Similarly, tourist earnings which provided over $400 million in hard
currency last year will probably decline. Publicity surrounding the
recent spate of terrorist hijackings in the Middle East has led tourists,
particularly US citizens, to avoid what is seen as an increasingly
dangerous region to visit. Bookings at major Cairo hotels reportedly
have slumped badly in the past few months and are unlikely to pick up
sufficiently during the year to provide for any growth in earnings. With
the possible exception of cotton sales, we can detect no measurable
component of foreign earnings that will experience significant growth
over the current year--certainly none that will make up for the acute
loss of oil earnings.
The Political Scene. An unprecedented rash of political setbacks has
put Mubarak on the defensive and seriously undermined his ability to cope
with Egypt's economic crunch. Cairo's mismanagement of several recent
crises have eroded Mubarak's political credibility and left him
vulnerable to an increasingly hostile opposition. These crises include:
-- The Achille Lauro incident.
-- The hijacking of an Egyptian airliner to Malta.
-- Border tensions with Libya in which Mubarak appeared to vacillate.

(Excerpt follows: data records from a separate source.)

(* ===== verification/_CoqProject ===== *)
-Q . S2P
Prelude.v
Ip.v
Checksum.v
Packet.v
Transport.v
Frame.v
Build.v
Fragment.v
Defrag.v
DefragRoundTrip.v
Bitmap.v
WgReplay.v
OvpnWindow.v
SeqSpace.v
SendBuf.v
RecvBuf.v
TcpCodec.v
AckOptions.v
Ports.v
NatPorts.v
OvpnControl.v
OvpnReliable.v
OvpnChannel.v
Icmp.v
HubStats.v
Depth.v
L3Hub.v
L2Hub.v
Topology.v
NatRewrite.v
NatTrack.v
NatMap.v
NatMapInv.v
NatExpiry.v
NatCreate.v
NatReach.v
NatFrag.v
NatDefrag.v
NatPath.v
NatPathInv.v
NatPathReach.v
NatPathFlow.v
Lemma byte_at_ztake l n i : 0 <= i < n -> (ztake n l).[i] = l.[i].
Proof. intros; unfold byte_at, ztake. rewrite lookup_take_lt; [done|lia]. Qed.

Lemma byte_at_zdrop l n i : 0 <= n -> 0 <= i -> (zdrop n l).[i] = l.[n + i].
Proof. intros; unfold byte_at, zdrop. rewrite lookup_drop. do 2 f_equal; lia. Qed.

Lemma byte_at_slice l a b i : 0 <= a -> 0 <= i < b - a -> (slice l a b).[i] = l.[a + i].
Proof. intros; unfold slice. rewrite byte_at_ztake, byte_at_zdrop by lia; done. Qed.

Lemma byte_at_set_eq l i b : 0 <= i < zlen l -> (set_byte l i b).[i] = b.
Proof.
  intros; unfold byte_at, set_byte.
  rewrite list_lookup_insert_eq; [done|unfold zlen in *; lia].
Qed.

Lemma byte_at_set_ne l i j b : i <> j -> 0 <= i -> 0 <= j -> (set_byte l i b).[j] = l.[j].
Proof. intros; unfold byte_at, set_byte. rewrite list_lookup_insert_ne; [done|lia]. Qed.

Lemma byte_at_splice_in l a x i :
  0 <= a -> a + zlen x <= zlen l -> a <= i < a + zlen x -> (splice l a x).[i] = x.[i - a].
Proof.
  intros. unfold splice.
  assert (zlen (ztake a l) = a) as Ha by (rewrite zlen_ztake; lia).
  rewrite byte_at_app_r, byte_at_app_l by lia. f_equal; lia.
Qed.

Lemma byte_at_splice_out l a x i :
  0 <= a -> a + zlen x <= zlen l -> 0 <= i -> i < a \/ a + zlen x <= i ->
  (splice l a x).[i] = l.[i].
Proof.
  intros ??? Hi. unfold splice. pose proof (zlen_nonneg x).
  assert (zlen (ztake a l) = a) as Ha by (rewrite zlen_ztake; lia).
  destruct Hi.
  - rewrite byte_at_app_l, byte_at_ztake by lia; done.
  - rewrite !byte_at_app_r, byte_at_zdrop by lia. f_equal; lia.
Qed.

Lemma byte_at_overflow l i : zlen l <= i -> l.[i] = 0.
Proof.
  intros; unfold byte_at. rewrite lookup_ge_None_2; [done|unfold zlen in *; lia].
Qed.

Lemma slice_one l i : 0 <= i < zlen l -> slice l i (i + 1) = [l.[i]].
Proof.
  intros. unfold slice, ztake, zdrop, byte_at. replace (Z.to_nat (i + 1 - i)) with 1%nat by lia.
  destruct (lookup_lt_is_Some_2 l (Z.to_nat i)) as [x Hx]; [unfold zlen in *; lia|].
  rewrite Hx. erewrite drop_S by done. done.
Qed.

Lemma slice_two l i : 0 <= i -> i + 2 <= zlen l -> slice l i (i + 2) = [l.[i]; l.[i + 1]].
Proof.
  intros. rewrite <- (slice_cat l i (i + 1) (i + 2)) by lia.
  replace (i + 2) with (i + 1 + 1) by lia. rewrite !slice_one by lia. done.
Qed.
Lemma decrement_hop_limit_correct_witness :
  let p := [0x45;0;0;28;0;0;0;0;64;17;0x66;0xcf;10;0;0;1;10;0;0;2;0;0;0;0;0;0;0;0] in
  let p' := [0x45;0;0;28;0;0;0;0;63;17;0x67;0xcf;10;0;0;1;10;0;0;2;0;0;0;0;0;0;0;0] in
  verify_ipv4_checksum p = true /\ hop_limit p' = hop_limit p - 1 /\ verify_ipv4_checksum p' = true.
Proof.
  intros p p'. split; [reflexivity|].
  destruct (decrement_hop_limit_correct p p') as (H1 & _ & _ & _ & _ & H2).
  - repeat constructor; lia.
  - reflexivity.
  - vm_compute. reflexivity.
  - split; [exact H1|]. apply H2. reflexivity.
Defined.

(** ** Recomputing the header checksum *)

Lemma recompute_ipv4_splice p :
  version p = 4 -> 20 <= ipv4_header_len p <= zlen p ->
  recompute_ipv4_checksum p =
  splice p 10 (be16 (checksum (ztake (ipv4_header_len p) (splice p 10 [0; 0])))).
Proof.
  intros E4 Hhl. unfold recompute_ipv4_checksum. rewrite E4. cbn [Z.eqb Pos.eqb negb].
  case_if; [bool2prop; lia|].
  assert (zlen (splice p 10 (be16 0)) = zlen p) by (apply zlen_splice; rewrite ?zlen_be16; lia).
  rewrite (set_ipv4_checksum_splice p) by lia. rewrite set_ipv4_checksum_splice by lia. change (be16 0) with [0; 0].
  apply splice_splice; [lia|change (zlen [0; 0]) with 2; lia|done].
Qed.
(** [Partial::accept], with the datagram it leaves. *)
Definition accept (d : Partial) (p : Piece) (fin : Z) : Partial * bool :=
  let fixed :=
    if pc_more p then Some d
    else match p_total d with
         | Some t => if negb (t =? fin) then None else Some (with_total d fin)
         | None => Some (with_total d fin)
         end in
  match fixed with
  | None => (d, false)
  | Some d =>
      let beyond :=
        match p_total d with
        | Some t => (t <? fin) || match list.last (pieces d) with Some (_, e) => t <? e | None => false end
        | None => false
        end in
      if beyond then (d, false)
      else
        let i := partition_point (fun '(s, _) => s <? pc_offset p) (pieces d) in
        let neighbours := match i with O => [] | S j => option_list (pieces d !! j) end
                          ++ option_list (pieces d !! i) in
        match overlap d p fin neighbours with
        | Some verdict => (d, verdict)
        | None =>
            let d := with_ecn d (Z.lor (p_ecn d) (u8 (Z.shiftl 1 (Z.land (pc_ecn p) 3)))) in
            if zlen (pc_data p) =? 0 then (d, true)
            else if MAX_PIECES <=? zlen (pieces d) then (d, false)
            else (store d p fin i, true)
        end
  end.

(** ** The table of datagrams *)

Definition sum_caps (m : gmap Key Partial) : Z := map_fold (fun _ d s => cap d + s) 0 m.

Definition discard (r : Reassembler) (k : Key) : Reassembler :=
  match partial r !! k with
  | Some d => mkReassembler (delete k (partial r)) (bytes r - cap d)
  | None => r
  end.

Definition fresh (d : Partial) (now : Z) : bool :=
  sat_sub now (started d) <? REASSEMBLY_TIMEOUT.

(** [partial.retain(..)]: what is too old goes, with its bytes. *)
Definition expire (r : Reassembler) (now : Z) : Reassembler :=
  mkReassembler (filter (fun kd => fresh kd.2 now = true) (partial r))
    (bytes r - sum_caps (filter (fun kd => fresh kd.2 now = false) (partial r))).

Definition new_partial (now : Z) : Partial := mkPartial now None [] 0 [] 0 None false 0.

Section Table.
(** The iteration order of the hash map. *)
Variable iter : gmap Key Partial -> list (Key * Partial).

(** [Iterator::min_by_key]: the first of the minimal elements. *)
Fixpoint min_started (l : list (Key * Partial)) : option (Key * Partial) :=
  match l with
  | [] => None
  | x :: r =>
      match min_started r with
      | Some y => if started y.2 <? started x.2 then Some y else Some x
      | None => Some x
      end
  end.

Definition evict_oldest (r : Reassembler) (keep : Key) : Reassembler * bool :=
  match min_started (filter (fun kd => kd.1 <> keep) (iter (partial r))) with
  | Some (k, _) => (discard r k, true)
  | None => (r, false)
  end.

(** [while self.bytes > MAX_BYTES && self.evict_oldest(&p.key) {}]. *)
Fixpoint evict_loop (fuel : nat) (r : Reassembler) (keep : Key) : Reassembler :=
  match fuel with
  | O => r
  | S fuel =>
      if MAX_BYTES <? bytes r then
        let '(r', evicted) := evict_oldest r keep in
        if evicted then evict_loop fuel r' keep else r'
      else r
  end.

Definition malformed (p : Piece) : bool :=
  (pc_more p && (negb (zlen (pc_data p) mod 8 =? 0) || (zlen (pc_data p) =? 0)))
  || (MAX_PAYLOAD <? pc_offset p + zlen (pc_data p)).

Definition push (r : Reassembler) (now : Z) (p : Piece)
  : Reassembler * option (list Z * list Z * option Z) :=
  let r := expire r now in
  let fin := pc_offset p + zlen (pc_data p) in
  if malformed p then (discard r (pc_key p), None)
  else
    let r := if bool_decide (partial r !! pc_key p = None)
                && (MAX_DATAGRAMS <=? Z.of_nat (size (partial r)))
             then (evict_oldest r (pc_key p)).1 else r in
    let d := default (new_partial now) (partial r !! pc_key p) in
    let before := cap d in
    let '(d', accepted) := accept d p fin in
    let r := mkReassembler (<[pc_key p := d']> (partial r)) (bytes r - before + cap d') in
    if negb accepted then (discard r (pc_key p), None)
    else
      match p_total d' with
      | Some total =>
          if received d' =? total then
            let r := mkReassembler (delete (pc_key p) (partial r)) (bytes r - cap d') in
            (r, header ← header d';
                ecn ← reassembled_ecn (p_ecn d');
                Some (header, ztake total (data d'), ecn))
          else
            let r := evict_loop (S (size (partial r))) r (pc_key p) in
            (if MAX_BYTES <? bytes r then discard r (pc_key p) else r, None)
      | None =>
          let r := evict_loop (S (size (partial r))) r (pc_key p) in
          (if MAX_BYTES <? bytes r then discard r (pc_key p) else r, None)
      end.

(** ** IPv4 and IPv6 fragments *)

(** The piece [push_v4] makes of an IPv4 fragment trimmed to its length. *)
Definition piece_v4 (ns : Z) (pkt : list Z) (ihl : Z) : Piece :=
  let frag := of_be16 pkt.[6] pkt.[7] in
  let offset := Z.land frag 0x1FFF * 8 in
  mkPiece
    (mkKey ns false (slice pkt 12 16 ++ replicate 12 0) (slice pkt 16 20 ++ replicate 12 0)
       (of_be16 pkt.[4] pkt.[5]) pkt.[9])
    offset
    (negb (Z.land frag 0x2000 =? 0))
    (zdrop ihl pkt)
    (if offset =? 0 then Some (set_byte (ztake 20 pkt) 0 0x45) else None)
    (Z.land pkt.[1] 3).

-- The February police riots.
We do not believe that opposition to Mubarak is strong enough to
topple him, but it is growing and causing him serious concern. Last
October, opposition elements were openly backing the government against
the US and Israel in displays of national unity. Subsequent crises--in
particular the suicide in January of an Egyptian policeman convicted of
killing seven Israelis in the Sinai--have led responsible opposition
leaders to exploit public emotions by publicly challenging government
policy. There is the continuing possibility that this type of event,
beyond Mubarak's control, could precipitate a major crisis that further
discredits him.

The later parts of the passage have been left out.